This program does a distributed grep using the MapReduce paradigm, typical of big data problems. The GoGrep program returns the lines of a large text file given in input that match a specific regex specified (i.e., a regular expression). The input file is chosen by the end user. The program is written in Go and uses RPC for the communication between client, master and worker peers.
To run the program, is necessary to first set up the master and the worker peers and initialize each corresponding module. If the file go.mod is not in the repository GoExercise, then:
- Set the modules of the repository:
go mod init GoExercise
- Add module requirements and sums:
go mod tidy
Now can run the code.
Open a new terminal and input the following command:
go run master/master.go
Open a new terminal and input the following command:
go run worker/worker.go
Once the master and the worker peer are up, the client also can run connecting to the master on the random port in which it's listening for incoming connections.
Open a new terminal and input the following command:
go run client/client.go
It' possible to choose a specific file to grep, and in that case the file must be present in the directory client/files. Then the user must specify the regex. It's possible to choose multiple regexes to use for the grep on the file chosen. If any of the lines of the text contains the regex specified, then the master returns the set of those lines.

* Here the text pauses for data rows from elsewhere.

Lemma data_byte_at V x s d o :
  inode_ok V x -> (s < MAXFILE)%nat -> slot V x s <> 0 -> (o / BSIZE < MAXFILE)%nat -> addr_of V x (o / BSIZE) <> 0 ->
  byte_at (upd V (slot V x s) d) x o = if decide (o / BSIZE = s)%nat then nth (o mod BSIZE) d 0 else byte_at V x o.
Proof.
  intros Hok Hs Hne Ho Ha. unfold byte_at. rewrite <- !slot_addr by done. rewrite data_slot by done.
  rewrite <- (slot_addr V x) in Ha by done. unfold upd at 1. destruct (decide (o / BSIZE = s)%nat) as [E|E].
  - by rewrite E, decide_True.
  - rewrite decide_False; [done|]. intros E'. apply E. apply (in_inj _ _ _ _ Hok); [lia|lia|done|done].
Qed.

Lemma byte_grows V x V' x' o :
  inode_ok V x -> grows V x V' x' -> (o / BSIZE < MAXFILE)%nat -> addr_of V x (o / BSIZE) <> 0 -> byte_at V' x' o = byte_at V x o.
Proof.
  intros Hok G Ho Ha. unfold byte_at. rewrite <- !slot_addr by done. rewrite <- (slot_addr V x) in Ha by done.
  rewrite (ex_slot _ _ _ _ _ _ _ G) by (done || lia). by rewrite (gr_block _ _ _ _ _ _ _ G) by (by apply (settled_slot dev sb)).
Qed.

(** ** What has been written *)

(** Blocks that are not the file's. *)
Definition foreign V x (c : Z) : Prop := settled sb V x c /\ forall s, (s < MAXFILE)%nat -> slot V x s <> 0 -> slot V x s <> c.

Record wrote V x V' x' (off : nat) (bs : list Z) : Prop := {
  wr_ext :> extends dev sb B V x V' x';
  wr_block c : foreign V x c -> V' c = V c;
  wr_has bn : (bn * BSIZE < off + length bs)%nat -> addr_of V' x' bn <> 0;
  wr_in q c : bs !! q = Some c -> byte_at V' x' (off + q) = c;
  wr_out o : (o < Z.to_nat (i_size x))%nat -> (o < off \/ off + length bs <= o)%nat -> byte_at V' x' o = byte_at V x o
}.

Lemma wrote_nil V x off :
  disk_ok sb V -> inode_ok V x -> (off <= Z.to_nat (i_size x))%nat -> wrote V x V x off [].
Proof.
  intros Hd Hok Ho. split; try done; [by apply extends_refl|].
  intros bn Hbn. apply (in_full _ _ _ _ Hok). cbn in Hbn. lia.
Qed.

Lemma foreign_extends V x V' x' c : extends dev sb B V x V' x' -> foreign V x c -> foreign V' x' c.
Proof.
  intros E [Hs Hf]. split; [by eapply (settled_extends dev sb start Hly B)|].
  intros s Hlt Hne. destruct (decide (slot V x s = 0)) as [E0|E0].
  - destruct (ex_fresh _ _ _ _ _ _ _ E s ltac:(lia) E0 Hne) as [Hfr _].
    pose proof (slot_data V' x' s (ex_inode _ _ _ _ _ _ _ E) ltac:(lia) Hne) as Hd.
    intros Ec. subst c. apply elem_free in Hfr as [_ Hfr]. destruct Hs as [[Hc|[_ Hc]] _]; [|congruence].
    pose proof (nmeta_pos sb start Hly). pose proof (BBLOCK_meta sb start Hly (slot V' x' s)). lia.
  - rewrite (ex_slot _ _ _ _ _ _ _ E) by (done || lia). by apply Hf.
Qed.

(** The bytes written and those kept have an address. *)
Lemma wrote_addr V x V' x' off bs o :
  inode_ok V x -> wrote V x V' x' off bs -> (off + length bs <= MAXFILE * BSIZE)%nat ->
  (o < Z.to_nat (i_size x) \/ o < off + length bs)%nat -> (o / BSIZE < MAXFILE)%nat /\ addr_of V' x' (o / BSIZE) <> 0.
Proof.
  intros Hok Hw Hmax Ho. pose proof (in_size _ _ _ _ Hok) as Hs. pose proof (Nat.Div0.mul_div_le o BSIZE).
  assert (Hlt : (o / BSIZE < MAXFILE)%nat) by (apply Nat.Div0.div_lt_upper_bound; lia). split; [done|].
  destruct Ho as [Ho|Ho]; [|apply (wr_has _ _ _ _ _ _ Hw); lia].
  assert (Ha : slot V x (o / BSIZE) <> 0) by (rewrite slot_addr by done; apply (in_full _ _ _ _ Hok); lia).
  rewrite <- slot_addr by done. by rewrite (ex_slot _ _ _ _ _ _ _ Hw) by (done || lia).
Qed.

Lemma wrote_grow V x V1 x1 V2 x2 off bs :
  inode_ok V x -> (off + length bs <= MAXFILE * BSIZE)%nat ->
  wrote V x V1 x1 off bs -> grows V1 x1 V2 x2 -> wrote V x V2 x2 off bs.
Proof.
  intros Hok Hmax Hw G. pose proof (ex_inode _ _ _ _ _ _ _ Hw) as Hok1.
  assert (Hb : forall o, (o < Z.to_nat (i_size x) \/ o < off + length bs)%nat -> byte_at V2 x2 o = byte_at V1 x1 o).
  { intros o Ho. destruct (wrote_addr V x V1 x1 off bs o Hok Hw Hmax Ho) as [H1 H2]. by apply byte_grows. }
  split.
  - eapply extends_trans; [apply (wr_ext _ _ _ _ _ _ Hw)|apply (gr_ext _ _ _ _ _ _ _ G)].
  - intros c Hc. rewrite (gr_block _ _ _ _ _ _ _ G); [by apply (wr_block _ _ _ _ _ _ Hw)|].
    apply (foreign_extends V x V1 x1 c (wr_ext _ _ _ _ _ _ Hw) Hc).
  - intros bn Hbn. pose proof (wr_has _ _ _ _ _ _ Hw bn Hbn) as Ha.
    assert (bn < MAXFILE)%nat by (unfold BSIZE in *; lia). rewrite <- slot_addr in * by done.
    by rewrite (ex_slot _ _ _ _ _ _ _ G) by (done || lia).
  - intros q c Hq. pose proof (lookup_lt_Some _ _ _ Hq). rewrite Hb by lia. by apply (wr_in _ _ _ _ _ _ Hw).
  - intros o Ho Hout. rewrite Hb by lia. by apply (wr_out _ _ _ _ _ _ Hw).
Qed.
(* ===== verification/FsWritei.v ===== *)
(** The inode on disk: what iupdate writes, ilock reads back, and the other
    inodes of the block stay. *)

From S2P Require Import Prelude.
From S2P Require Import Spinlock.
From S2P Require Import Riscv.
From S2P Require Import Kalloc.
From S2P Require Import Proc.
From S2P Require Import FsState.
From S2P Require Import Bio.
From S2P Require Import BioSpec.
From S2P Require Import Log.
From S2P Require Import LogSpec.
From S2P Require Import LogTheorems.
From S2P Require Import Fs.
From S2P Require Import FsOp.
From S2P Require Import FsBitmap.
From S2P Require Import FsAlloc.
From S2P Require Import FsInode.
From S2P Require Import FsGrow.
From S2P Require Import FsWrite.

(** ** Fields *)

(** [d'] is [d] with other bytes from [o] on, [n] of them at most. *)
Definition within (d d' : block) (o n : nat) : Prop :=
  length d' = length d /\ forall q, (q < o \/ o + n <= q)%nat -> d' !! q = d !! q.

Lemma within_refl d o n : within d d o n.
Proof. done. Qed.

Lemma within_trans d d1 d2 o n : within d d1 o n -> within d1 d2 o n -> within d d2 o n.
Proof. intros [L1 H1] [L2 H2]. split; [congruence|]. intros q Hq. by rewrite H2, H1. Qed.

Lemma within_wider d d' o n o' n' : (o' <= o)%nat -> (o + n <= o' + n')%nat -> within d d' o n -> within d d' o' n'.
Proof. intros H1 H2 [L H]. split; [done|]. intros q Hq. apply H. lia. Qed.

Lemma put16_within d o v : within d (put16 d o v) o 2.
Proof. split; [unfold put16; by rewrite !length_insert|]. intros q Hq. unfold put16. by rewrite !list_lookup_insert_ne by lia. Qed.

Lemma put32_within d o v : within d (put32 d o v) o 4.
Proof. split; [apply put32_length|]. intros q Hq. unfold put32. by rewrite !list_lookup_insert_ne by lia. Qed.

Lemma put_addrs_within a : forall d o, within d (put_addrs d o a) o (4 * length a).
Proof.
  induction a as [|v a IH]; intros d o; [done|]. cbn [put_addrs length].
  eapply within_trans; [eapply (within_wider _ _ o 4); [..|apply put32_within]; lia|].
  eapply within_wider; [..|apply IH]; lia.
Qed.

Lemma get16_within d d' o n q : within d d' o n -> (q + 2 <= o \/ o + n <= q)%nat -> get16 d' q = get16 d q.
Proof. intros [_ H] Hq. unfold get16. by rewrite !H by lia. Qed.

Lemma get32_within d d' o n q : within d d' o n -> (q + 4 <= o \/ o + n <= q)%nat -> get32 d' q = get32 d q.
Proof. intros [_ H] Hq. unfold get32. by rewrite !H by lia. Qed.
(* ===== verification/FsTree.v ===== *)
(** Paths: skipelem of fs.c.

    A path is the list of its elements; [skipelem] takes them off one by one,
    cut to [DIRSIZ] bytes. *)

From S2P Require Import Prelude.
From S2P Require Import Spinlock.
From S2P Require Import Riscv.
From S2P Require Import Kalloc.
From S2P Require Import Proc.
From S2P Require Import FsState.
From S2P Require Import Bio.
From S2P Require Import BioSpec.
From S2P Require Import Log.
From S2P Require Import LogSpec.
From S2P Require Import LogTheorems.
From S2P Require Import Fs.
From S2P Require Import FsOp.
From S2P Require Import FsBitmap.
From S2P Require Import FsAlloc.
From S2P Require Import FsInode.
From S2P Require Import FsGrow.
From S2P Require Import FsWrite.
From S2P Require Import FsWritei.
From S2P Require Import FsTable.
From S2P Require Import FsDir.

(** ** The elements of a path *)

(** The elements between the slashes. *)
Fixpoint split_path (cur path : list Z) : list (list Z) :=
  match path with
  | [] => [cur]
  | c :: path' => if c =? SLASH then cur :: split_path [] path' else split_path (cur ++ [c]) path'
  end.

Definition elements (path : list Z) : list (list Z) := filter (fun e => e <> []) (split_path [] path).

(** A C string holds no NUL. *)
Definition no_nul (path : list Z) : Prop := Forall (fun c => c <> 0) path.

Lemma elements_slash path : elements (SLASH :: path) = elements path.
Proof. done. Qed.

Lemma elements_skip path : elements (skip_slashes path) = elements path.
Proof. induction path as [|c path IH]; [done|]. cbn [skip_slashes]. destruct (Z.eqb_spec c SLASH) as [->|]; [by rewrite IH|done]. Qed.

Lemma skip_head path : hd 0 (skip_slashes path) <> SLASH.
Proof. induction path as [|c path IH]; [done|]. cbn [skip_slashes]. by destruct (Z.eqb_spec c SLASH). Qed.

Lemma skip_length path : (length (skip_slashes path) <= length path)%nat.
Proof. induction path as [|c path IH]; [done|]. cbn [skip_slashes]. destruct (c =? SLASH); cbn; lia. Qed.

Lemma skip_no_nul path : no_nul path -> no_nul (skip_slashes path).
Proof. induction 1 as [|c path Hc Hp IH]; [constructor|]. cbn [skip_slashes]. destruct (c =? SLASH); [done|by constructor]. Qed.

Lemma split_elem path : forall cur e rest, no_nul path -> elem_split path = (e, rest) ->
  path = e ++ rest /\ (rest = [] \/ hd 0 rest = SLASH) /\ split_path cur path = split_path (cur ++ e) rest.
Proof.
  induction path as [|c path IH]; intros cur e rest Hn E; cbn [elem_split] in E.
  - injection E as <- <-. rewrite !app_nil_r. auto.
  - inversion Hn; subst. destruct (Z.eqb_spec c SLASH) as [->|Hc]; cbn [negb andb] in E.
    + injection E as <- <-. rewrite !app_nil_r. auto.
    + rewrite (proj2 (Z.eqb_neq c 0)) in E by done. cbn [negb] in E. destruct (elem_split path) as [e' r] eqn:Es. injection E as <- <-.
      cbn [split_path]. rewrite (proj2 (Z.eqb_neq c SLASH)) by done. destruct (IH (cur ++ [c]) e' r) as (-> & Hr & ->); [done|done|].
      split; [done|]. split; [done|]. by rewrite <- app_assoc.
Qed.

Lemma elem_nonempty path e rest : no_nul path -> path <> [] -> hd 0 path <> SLASH -> elem_split path = (e, rest) -> e <> [].
Proof.
  destruct path as [|c path]; [done|]. intros Hn _ Hs E. inversion Hn; subst. cbn [elem_split hd] in *.
  rewrite (proj2 (Z.eqb_neq c SLASH)), (proj2 (Z.eqb_neq c 0)) in E by done. cbn in E. destruct (elem_split path). by injection E as <- _.
Qed.

Lemma elements_cons e rest : e <> [] -> rest = [] \/ hd 0 rest = SLASH -> filter (fun e => e <> []) (split_path e rest) = e :: elements rest.
Proof.
  intros He [->|Hr]; [cbn; by rewrite decide_True|]. destruct rest as [|c rest]; [done|]. cbn in Hr. subst c. rewrite elements_slash.
  cbn [split_path]. rewrite Z.eqb_refl. by rewrite filter_cons_True.
Qed.

(** ** skipelem *)

(** The array read back gives the element cut to [DIRSIZ]. *)
Lemma strncpy_end n : forall s t, no_nul s -> strncpy_n n (s ++ 0 :: t) = strncpy_n n s.
Proof.
  induction n as [|n IH]; intros s t Hs; [done|]. destruct s as [|c s]; [done|]. inversion Hs; subst.
  cbn [strncpy_n app hd tl]. by rewrite IH.
Qed.

Lemma strncpy_take n : forall s t, no_nul s -> (n <= length s)%nat -> strncpy_n n (take n s ++ t) = strncpy_n n s.
Proof.
  induction n as [|n IH]; intros s t Hs Hl; [done|]. destruct s as [|c s]; [cbn in Hl; lia|]. inversion Hs; subst.
  cbn [strncpy_n take app hd tl]. rewrite IH; [done|done|cbn in Hl; lia].
Qed.

Lemma skipelem_none path name : no_nul path -> elements path = [] <-> skipelem path name = None.
Proof.
  intros Hn. unfold skipelem. rewrite <- elements_skip. pose proof (skip_head path) as Hh. pose proof (skip_no_nul _ Hn) as Hn'.
  set (p := skip_slashes path) in *. destruct (Z.eqb_spec (hd 0 p) 0) as [E|E].
  - destruct p as [|c p]; [done|]. cbn in E. inversion Hn'; subst. done.
  - destruct (elem_split p) as [e rest] eqn:Es. split; [|done]. intros Ee. assert (Hp : p <> []) by (by intros ->).
    pose proof (elem_nonempty _ _ _ Hn' Hp Hh Es) as Hne. destruct (split_elem p [] e rest Hn' Es) as (_ & Hr & Hs).
    unfold elements in Ee. rewrite Hs in Ee. cbn [app] in Ee. by rewrite elements_cons in Ee.
Qed.

Lemma skipelem_some path name rest name' : no_nul path -> skipelem path name = Some (rest, name') ->
  exists e, elements path = e :: elements rest /\ strncpy_n DIRSIZ name' = strncpy_n DIRSIZ e /\ no_nul rest /\
    (hd 0 rest = 0 <-> elements rest = []) /\ (length rest < length path)%nat.
Proof.
  intros Hn. unfold skipelem. rewrite <- (elements_skip path). pose proof (skip_head path) as Hh. pose proof (skip_no_nul _ Hn) as Hn'.
  pose proof (skip_length path) as Hl. set (p := skip_slashes path) in *. destruct (Z.eqb_spec (hd 0 p) 0) as [|E]; [done|].
  destruct (elem_split p) as [e r] eqn:Es. intros Eq.
  apply Some_inj, pair_eq in Eq as [<- <-]. assert (Hp : p <> []) by (by intros ->).
  pose proof (elem_nonempty _ _ _ Hn' Hp Hh Es) as Hne. destruct (split_elem p [] e r Hn' Es) as (Ep & Hr & Hs).
  assert (He : no_nul e /\ no_nul r) by (apply Forall_app; by rewrite <- Ep). destruct He as [He Hnr].
  pose proof (skip_no_nul _ Hnr) as Hnr'. exists e. rewrite elements_skip. split_and!.
  - unfold elements. rewrite Hs. cbn [app]. by rewrite elements_cons.
  - destruct (Nat.leb_spec DIRSIZ (length e)); unfold splice; rewrite take_0, app_nil_l.
    + by apply strncpy_take.
    + rewrite <- app_assoc. by apply strncpy_end.
  - done.
  - rewrite <- (elements_skip r), (skipelem_none _ name Hnr'). unfold skipelem. pose proof (skip_head r).
    destruct (skip_slashes r) as [|c q]; [done|]. cbn [hd] in *. inversion Hnr'; subst. cbn [skip_slashes]. rewrite (proj2 (Z.eqb_neq c SLASH)) by done.
    cbn [hd]. rewrite (proj2 (Z.eqb_neq c 0)) by done. destruct (elem_split (c :: q)). split; done.
  - pose proof (skip_length r). apply (f_equal length) in Ep. rewrite length_app in Ep. destruct e; [done|cbn in Ep; lia].
Qed.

Once the file is chosen, the master splits its content in multiple chunks. Each chunk is then distributed to a different worker. The master spawns N workers and the number N of workers is determined equally distributing the total lines of the files, such that workers processes a maximum of 10 lines each. Each worker performs the following operations on the chunk of the file received by the master:
- Map
Then each worker returns the result of the mapping to the master, that proceeds performing the following operations:
- Shuffle & Sort
The master then spawns one or more workers that perform the following operation:
- Reduce
The master receives the results from the workers and merges the results obtained. Finally, it returns the subset of lines to the client.